On the terms and subject to the conditions set forth in the Transaction Agreement, at the effective time of the SPAC Merger (the “SPAC Merger Effective Time”), (i) each outstanding share of Class B common stock of Riverview, par value $0.001 per share (“Riverview Class B Shares”) (other than the Riverview Class B Shares held as treasury stock), were automatically converted into one share of Class A common stock of Riverview, par value $0.001 per share (“Riverview Class A Shares”), (ii) each outstanding Riverview Class A Share (including the Riverview Class A Shares resulting from the conversion of Riverview Class B Shares at the SPAC Merger Effective Time but excluding any Riverview Class A Shares held as treasury stock) were exchanged for one share of common stock, par value $0.01 per share, of Westrock (“Westrock Common Shares”), (iii) each outstanding warrant of Riverview to purchase Riverview Class A Shares was, by its terms, automatically converted into a comparable warrant (“Westrock Warrants”) to purchase Westrock Common Shares on the terms and subject to the conditions set forth in the amended and restated warrant agreement, dated August 25, 2022, by and among Westrock, Computershare, Inc. and Computershare Trust Company, N.A. (the “Warrant Agreement”), (iv) each Riverview Class A Share and Riverview Class B Share held immediately prior to the SPAC Merger Effective Time by Riverview as treasury stock was automatically canceled and extinguished and (v) each share of capital stock of Merger Sub I issued and outstanding immediately prior to the SPAC Merger Effective Time was automatically canceled and extinguished and converted into one share of common stock, par value $0.01, of the SPAC Merger Surviving Company.
 
In the SPAC Merger, (i) Westrock issued an aggregate of 12,868,151 Westrock Common Shares to the former holders of Riverview Class A Shares and Riverview Class B Shares immediately prior to the SPAC Merger Effective Time, and (ii) an aggregate of 19,900,000 Riverview Warrants, which were outstanding immediately prior to the SPAC Merger Effective Time, became converted into the same number of Westrock Warrants.
 
On August 29, 2022, Westrock Common Shares and certain Westrock Warrants commenced trading on The Nasdaq Stock Market LLC (the “Nasdaq”) under the symbols “WEST” and “WESTW,” respectively.
 
The foregoing descriptions do not purport to be complete and are qualified in their entirety by the text of the Transaction Agreement, which is included as Exhibit 2.1 to this Current Report on Form 8-K and is incorporated herein by reference.

Item 3.01
Notice of Delisting or Failure to Satisfy a Continued Listing Rule or Standard; Transfer of Listing.

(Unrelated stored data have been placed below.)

(** Two runs that answer the same and leave the same leases. *)
Definition agree {A} (x : Disk * anyhow A) (y : PgState * anyhow A) : Prop :=
  x.2 = y.2 /\ same_leases x.1 (database y.1).

Lemma register_agrees request d st :
  plain_id (lr_id request) -> same_leases d (database st) ->
  agree (register working local_store request d) (PostgresHostLeaseStore.register still request st).
Proof using L Hclock.
  intros Hp Hs. pose proof (load_run d (database st) _ (Hs _ Hp)) as Hload.
  unfold register, PostgresHostLeaseStore.register, agree.
  unfold mbind, M_bind, lift, now_ms, M_context, query. cbn [clock local_store accesses].
  destruct (validate_duration request) as [[] | e] eqn:Hv; [| done].
  apply validate_duration_Ok in Hv. unfold MAX_HOST_LEASE_DURATION_MS, i64_max in *.
  rewrite (proj2 (i64_try_from_Some (lr_duration_ms request) (lr_duration_ms request)))
    by (unfold i64_min, i64_max; lia).
  rewrite Hload. simpl. unfold upsert_lease.
  rewrite (proj2 (bigint_Ok (t + lr_duration_ms request) (t + lr_duration_ms request)))
    by (unfold i64_min, i64_max; lia).
  simpl. rewrite (proj2 (Z.ltb_lt 0 _)) by lia.
  rewrite (proj2 (u64_checked_add_Some t (lr_duration_ms request) (t + lr_duration_ms request)))
    by (unfold u64_max; lia).
  set (row := {| row_session_id := lr_session_id request; row_route := lr_route request;
                 row_expires_at_ms := (t + lr_duration_ms request)%Z |}).
  destruct (lease_round_trip (lease_of_row (lr_id request) row)) as (b & Hto & Hfrom).
  unfold lease_of_row in Hto. simpl in Hto. simpl.
  destruct (host_leases (database st) !! lr_id request) as [current |] eqn:Hrow; simpl.
  - destruct (bool_decide _ || _) eqn:Hfree; simpl; [| done].
    rewrite Hto, (proj2 (u64_from_i64_Ok _ _ (t + lr_duration_ms request)))
      by (split; [done | unfold u64_max; lia]).
    simpl. split; [done |]. eapply same_leases_insert; [done | done | | exact Hfrom | done].
    simpl. unfold i64_max. lia.
  - rewrite Hto, (proj2 (u64_from_i64_Ok _ _ (t + lr_duration_ms request)))
      by (split; [done | unfold u64_max; lia]).
    simpl. split; [done |]. eapply same_leases_insert; [done | done | | exact Hfrom | done].
    simpl. unfold i64_max. lia.
Qed.

Lemma unregister_agrees id session d st :
  plain_id id -> same_leases d (database st) ->
  agree (unregister working local_store id session d)
        (PostgresHostLeaseStore.unregister still id session st).
Proof.
  intros Hp Hs. pose proof (load_run d (database st) _ (Hs _ Hp)) as Hload.
  unfold unregister, PostgresHostLeaseStore.unregister, agree, mbind, M_bind, M_context, query.
  rewrite Hload. simpl. unfold delete_lease.
  destruct (host_leases (database st) !! id) as [row |]; simpl; [| done].
  case_bool_decide; simpl; [| done]. split; [done |]. by eapply same_leases_delete.
Qed.

Lemma lease_status_agrees id d st :
  plain_id id -> same_leases d (database st) ->
  agree (lease_status working local_store id d) (PostgresHostLeaseStore.lease_status still id st).
Proof using Hclock.
  intros Hp Hs. pose proof (load_run d (database st) _ (Hs _ Hp)) as Hload. specialize (Hs id Hp) as Hid.
  unfold lease_status, PostgresHostLeaseStore.lease_status, agree, mbind, M_bind, M_context, query,
    now_ms, lift.
  rewrite Hload. simpl. unfold MAX_HOST_LEASE_DURATION_MS, i64_max in *.
  rewrite (proj2 (u64_from_i64_Ok _ t t)) by (split; [done | unfold u64_max; lia]).
  unfold file_shows in Hid.
  destruct (host_leases (database st) !! id) as [row |]; simpl; [| done].
  rewrite (proj2 (u64_from_i64_Ok _ _ (row_expires_at_ms row)))
    by (unfold u64_max, i64_max in *; split; [done | lia]).
  done.
Qed.

(** C30: the lease store the tests run against is the lease table of the deployment:
    from files that hold the leases of the table, at the same time of a disk and
    a database that work, for host ids that can be file names (no slash in
    them), a registration, a release and a status report give
    exactly the same answer in both stores, refusals and their messages
    included, and leave files that hold the leases of the table again. *)
Theorem lease_stores_agree (request : HostLeaseRequest) (id : HostId) (session : string)
    (d : Disk) (st : PgState) :
  plain_id (lr_id request) -> plain_id id -> same_leases d (database st) ->
  agree (register working local_store request d) (PostgresHostLeaseStore.register still request st) /\
  agree (unregister working local_store id session d)
        (PostgresHostLeaseStore.unregister still id session st) /\
  agree (lease_status working local_store id d) (PostgresHostLeaseStore.lease_status still id st).
Proof using L Hclock.
  intros. split_and!; [by apply register_agrees | by apply unregister_agrees | by apply lease_status_agrees].
Qed.
End Agreement.

(** ** Two stores side by side *)

(** Texts with their length, integers in unary with their sign. *)
Definition put_sized (s : string) (rest : bytes) : bytes :=
  put_int (Z.of_nat (String.length s))
    ((Ascii.byte_of_ascii <$> String.list_ascii_of_string s) ++ rest)%list.
Definition get_sized (b : bytes) : anyhow (string * bytes) :=
  '(n, b) ← get_int b;
  Ok (String.string_of_list_ascii (Ascii.ascii_of_byte <$> take (Z.to_nat n) b), drop (Z.to_nat n) b).

Lemma get_put_sized s rest : get_sized (put_sized s rest) = Ok (s, rest).
Proof.
  unfold get_sized, put_sized. rewrite get_put_int by lia. simpl. rewrite Nat2Z.id.
  assert (length (Ascii.byte_of_ascii <$> String.list_ascii_of_string s) = String.length s) as Hlen.
  { rewrite length_fmap. by induction s; simpl; f_equal. }
  rewrite take_app_length', drop_app_length' by done. do 2 f_equal.
  rewrite <- list_fmap_compose. rewrite <- (String.string_of_list_ascii_of_string s) at 2. f_equal.
  rewrite <- (list_fmap_id (String.list_ascii_of_string s)) at 2.
  apply list_fmap_ext. intros. apply Ascii.ascii_of_byte_of_ascii.
Qed.

#[local] Instance sized_leases : LeaseSerde := {|
  lease_to_string l := Ok (put_sized (hl_id l) (put_sized (hl_session_id l) (put_sized (hl_route l)
    (put_int (Z.max 0 (hl_expires_at_ms l)) (put_int (Z.max 0 (- hl_expires_at_ms l)) [])))));
  lease_from_slice b :=
    '(id, b) ← get_sized b; '(session, b) ← get_sized b; '(route, b) ← get_sized b;
    '(p, b) ← get_int b; '(n, _) ← get_int b;
    Ok {| hl_id := id; hl_session_id := session; hl_route := route; hl_expires_at_ms := p - n |};
|}.
#[local] Instance sized_leases_laws : LeaseSerdeLaws sized_leases.
Proof.
  split. intros [id session route e]. eexists. split; [done |]. simpl.
  repeat (rewrite get_put_sized; simpl). rewrite get_put_int by lia. simpl.
  rewrite get_put_int by lia. simpl. do 2 f_equal. lia.
Qed.

Definition held : Database :=
  set_lease <[ "host-a" := {| row_session_id := "s1"; row_route := "r"; row_expires_at_ms := 31 |} ]>
    empty_database.
Definition held_files : Disk :=
  {| files := {[ "leases/host-a.json" := put_sized "host-a" (put_sized "s1" (put_sized "r"
                   (put_int 31 (put_int 0 [])))) ]}; accesses := 0 |}.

On August 26, 2022, Riverview notified the Nasdaq that the SPAC Merger had been completed, and requested that Nasdaq suspend trading of the Riverview Class A Shares and the public Riverview Warrants on the Nasdaq and remove these securities from listing on the Nasdaq, in each case, prior to market open on August 29, 2022.  Riverview also requested that the Nasdaq file with the United States Securities and Exchange Commission a notification of removal from listing on Form 25 to delist the Riverview Class A Shares and the public Riverview Warrants from the Nasdaq and to deregister the Riverview Class A Shares and the public Riverview Warrants under Section 12(b) of the Securities Exchange Act of 1934, as amended (the “Exchange Act”).  On August 26, 2022, in accordance with Riverview’s request, the Nasdaq filed the Form 25 with the SEC.

Merger Sub II, as successor in interest to Riverview, intends to file with the SEC a certification and notice of termination on Form 15 requesting that Riverview’s reporting obligations under Sections 13 and 15(d) of the Exchange Act be terminated with respect to the Riverview Class A Shares and the public Riverview Warrants.
 
The information set forth in Item 2.01 is incorporated by reference into this Item 3.01.

Item 3.02
Unregistered Sales of Equity Securities.

Prior to the consummation of the Mergers, Riverview entered into subscription agreements (collectively, the “Riverview Subscription Agreements”) with certain institutional and accredited investors, pursuant to which such investors agreed to subscribe for and purchase, and Riverview agreed to issue and sell to such investors, immediately prior to the closing of the Mergers, an aggregate of 22,150,000 Riverview Class A Shares at a purchase price of $10.00 per share, for aggregate gross proceeds of $221,500,000 (the “Riverview PIPE Financing”), subject to the right of such subscribers to satisfy all or a portion of their subscription commitment by such subscriber holding any Riverview Class A Shares acquired after the date of the applicable Riverview Subscription Agreement and not exercising any voting or redemption rights with respect thereto, among other conditions (such shares, the “Offset Shares”).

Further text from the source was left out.